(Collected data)
(* ===== verification/VirtioInput.v ===== *)
(** The input devices: keyboard and mouse, [kernel/arch/aarch64/firmware/virtio.c]
    (the event queues and their interrupt handlers), [drivers/virtio-key.c] and
    [drivers/virtio-mouse.c] (the buffers that processes read).

    The state is the drivers' variables with the devices' registers, and the
    kernel with its console: the queues lie in the kernel's memory, a key goes
    to the console terminal.  A device acts when one of its registers is
    written.  The two queues are the same code in the source; [which] tells
    them apart.  A read that has to wait is a pass that tells so. *)
From S2P Require Import Virtio.
From S2P Require Export TtyLine.
Local Open Scope prog_scope.

Definition VIRTIO_MMIO_DEVICE_FEATURES : Z := 0x010.
Definition VIRTIO_MMIO_DRIVER_FEATURES : Z := 0x020.
Definition VIRTIO_MMIO_INTERRUPT_STATUS : Z := 0x060.
Definition VIRTIO_MMIO_INTERRUPT_ACK : Z := 0x064.
Definition VIRTIO_STATUS_FEAT_OK : Z := 8.
Definition VIRTIO_INPUT_CFG_SELECT : Z := 0x100.
Definition VIRTIO_INPUT_CFG_SUBSEL : Z := 0x101.
Definition VIRTIO_INPUT_CFG_SIZE : Z := 0x102.
Definition VIRTIO_INPUT_CFG_EV_BITS : Z := 0x11.
Definition EV_SYN : Z := 0.
Definition EV_KEY : Z := 1.
Definition EV_REL : Z := 2.
Definition KB_BUFFER_SIZE : Z := 1024.
Definition MOUSE_BUFFER_SIZE : Z := 128.
Definition KEY_LEFTSHIFT : Z := 42.
Definition KEY_RIGHTSHIFT : Z := 54.
Definition KEY_LEFTCTRL : Z := 29.
Definition KEY_RIGHTCTRL : Z := 97.
Definition SYN_REPORT : Z := 0.
Definition REL_X : Z := 0.
Definition REL_Y : Z := 1.
Definition BTN_LEFT : Z := 0x110.
Definition BTN_RIGHT : Z := 0x111.
Definition BTN_MIDDLE : Z := 0x112.
(** [sizeof(mouse_event_t)], its padding included. *)
Definition SIZEOF_MOUSE_EVENT : Z := 12.

Definition key_map : list Z :=
  [0; 0; 49; 50; 51; 52; 53; 54; 55; 56; 57; 48; 45; 61; 8; 9;
   113; 119; 101; 114; 116; 121; 117; 105; 111; 112; 91; 93; 10; 0;
   97; 115; 100; 102; 103; 104; 106; 107; 108; 59; 39; 96; 0; 92;
   122; 120; 99; 118; 98; 110; 109; 44; 46; 47; 0; 42; 0; 32].
Definition key_map_shift : list Z :=
  [0; 0; 33; 64; 35; 36; 37; 94; 38; 42; 40; 41; 95; 43; 8; 9;
   81; 87; 69; 82; 84; 89; 85; 73; 79; 80; 123; 125; 10; 0;
   65; 83; 68; 70; 71; 72; 74; 75; 76; 58; 34; 126; 0; 124;
   90; 88; 67; 86; 66; 78; 77; 60; 62; 63; 0; 42; 0; 32].

(** The registers of the devices, by their addresses; to acknowledge an
    interrupt changes no memory. *)
Class InputDevice (V : Type) := {
  id_read32 : Z → V → Z;
  id_write32 : Z → Z → V * mem → V * mem;
  id_read8 : Z → V → Z;
  id_write8 : Z → Z → V → V;
  id_ack base v d m : (id_write32 (base + VIRTIO_MMIO_INTERRUPT_ACK) v (d, m)).2 = m
}.

(** The pointers of a queue, [input_desc] and so on. *)
Record vqueue := mk_vqueue { q_base : Z; q_desc : Z; q_avail : Z; q_used : Z; q_events : Z; q_last : Z }.
Definition set_q_base v q := mk_vqueue v (q_desc q) (q_avail q) (q_used q) (q_events q) (q_last q).
Definition set_q_ring d a u q := mk_vqueue (q_base q) d a u (q_events q) (q_last q).
Definition set_q_events v q := mk_vqueue (q_base q) (q_desc q) (q_avail q) (q_used q) v (q_last q).
Definition set_q_last v q := mk_vqueue (q_base q) (q_desc q) (q_avail q) (q_used q) (q_events q) v.
(** [mouse_state], and the buffer of the events that processes read. *)
Record mouse := mk_mouse { m_x : Z; m_y : Z; m_rel_x : Z; m_rel_y : Z; m_buttons : Z; mouse_buffer : list (Z * Z * Z); mouse_head : Z; mouse_tail : Z }.
Definition set_m_pos x y ms := mk_mouse x y (m_rel_x ms) (m_rel_y ms) (m_buttons ms) (mouse_buffer ms) (mouse_head ms) (mouse_tail ms).
Definition set_m_rel rx ry ms := mk_mouse (m_x ms) (m_y ms) rx ry (m_buttons ms) (mouse_buffer ms) (mouse_head ms) (mouse_tail ms).
Definition set_m_buttons v ms := mk_mouse (m_x ms) (m_y ms) (m_rel_x ms) (m_rel_y ms) v (mouse_buffer ms) (mouse_head ms) (mouse_tail ms).
Definition set_mouse_buffer v h ms := mk_mouse (m_x ms) (m_y ms) (m_rel_x ms) (m_rel_y ms) (m_buttons ms) v h (mouse_tail ms).
Definition set_mouse_tail v ms := mk_mouse (m_x ms) (m_y ms) (m_rel_x ms) (m_rel_y ms) (m_buttons ms) (mouse_buffer ms) (mouse_head ms) v.
Record inp (V : Type) := mk_inp {
  i_dev : V; i_key : vqueue; i_mouse : vqueue;
  kb_buffer : list Z; kb_head : Z; kb_tail : Z; shifting : bool; ctrl_pressed : bool;
  i_ms : mouse
}.
Arguments mk_inp {V}.
Arguments i_dev {V}.
Arguments i_key {V}.
Arguments i_mouse {V}.
Arguments kb_buffer {V}.
Arguments kb_head {V}.
Arguments kb_tail {V}.
Arguments shifting {V}.
Arguments ctrl_pressed {V}.
Arguments i_ms {V}.
Inductive which := KEYBOARD | MOUSE.

(** [virtio_scancode_to_ascii] *)
Definition virtio_scancode_to_ascii (shift ctrl : bool) (code : Z) : Z :=
  if code =? 1 then 0
  else if (2 <=? code) && (code <? Z.of_nat (length key_map)) then
    let c := nth (Z.to_nat code) (if shift then key_map_shift else key_map) 0 in
    if c =? 0 then 0
    else if ctrl && (97 <=? c) && (c <=? 122) then c - 97 + 1
    else if ctrl && (65 <=? c) && (c <=? 90) then c - 65 + 1
    else c
  else 0.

= YOUR GOAL =
Quote exactly the first line of the entries and every line after it, stopping with the line that contains "Definition key_map_shift : list".

= RESPONSE TO THIS TASK =
(* ===== verification/VirtioInput.v ===== *)
(** The input devices: keyboard and mouse, [kernel/arch/aarch64/firmware/virtio.c]
    (the event queues and their interrupt handlers), [drivers/virtio-key.c] and
    [drivers/virtio-mouse.c] (the buffers that processes read).

    The state is the drivers' variables with the devices' registers, and the
    kernel with its console: the queues lie in the kernel's memory, a key goes
    to the console terminal.  A device acts when one of its registers is
    written.  The two queues are the same code in the source; [which] tells
    them apart.  A read that has to wait is a pass that tells so. *)
From S2P Require Import Virtio.
From S2P Require Export TtyLine.
Local Open Scope prog_scope.

Definition VIRTIO_MMIO_DEVICE_FEATURES : Z := 0x010.
Definition VIRTIO_MMIO_DRIVER_FEATURES : Z := 0x020.
Definition VIRTIO_MMIO_INTERRUPT_STATUS : Z := 0x060.
Definition VIRTIO_MMIO_INTERRUPT_ACK : Z := 0x064.
Definition VIRTIO_STATUS_FEAT_OK : Z := 8.
Definition VIRTIO_INPUT_CFG_SELECT : Z := 0x100.
Definition VIRTIO_INPUT_CFG_SUBSEL : Z := 0x101.
Definition VIRTIO_INPUT_CFG_SIZE : Z := 0x102.
Definition VIRTIO_INPUT_CFG_EV_BITS : Z := 0x11.
Definition EV_SYN : Z := 0.
Definition EV_KEY : Z := 1.
Definition EV_REL : Z := 2.
Definition KB_BUFFER_SIZE : Z := 1024.
Definition MOUSE_BUFFER_SIZE : Z := 128.
Definition KEY_LEFTSHIFT : Z := 42.
Definition KEY_RIGHTSHIFT : Z := 54.
Definition KEY_LEFTCTRL : Z := 29.
Definition KEY_RIGHTCTRL : Z := 97.
Definition SYN_REPORT : Z := 0.
Definition REL_X : Z := 0.
Definition REL_Y : Z := 1.
Definition BTN_LEFT : Z := 0x110.
Definition BTN_RIGHT : Z := 0x111.
Definition BTN_MIDDLE : Z := 0x112.
(** [sizeof(mouse_event_t)], its padding included. *)
Definition SIZEOF_MOUSE_EVENT : Z := 12.

Definition key_map : list Z :=
  [0; 0; 49; 50; 51; 52; 53; 54; 55; 56; 57; 48; 45; 61; 8; 9;
   113; 119; 101; 114; 116; 121; 117; 105; 111; 112; 91; 93; 10; 0;
   97; 115; 100; 102; 103; 104; 106; 107; 108; 59; 39; 96; 0; 92;
   122; 120; 99; 118; 98; 110; 109; 44; 46; 47; 0; 42; 0; 32].
Definition key_map_shift : list Z :=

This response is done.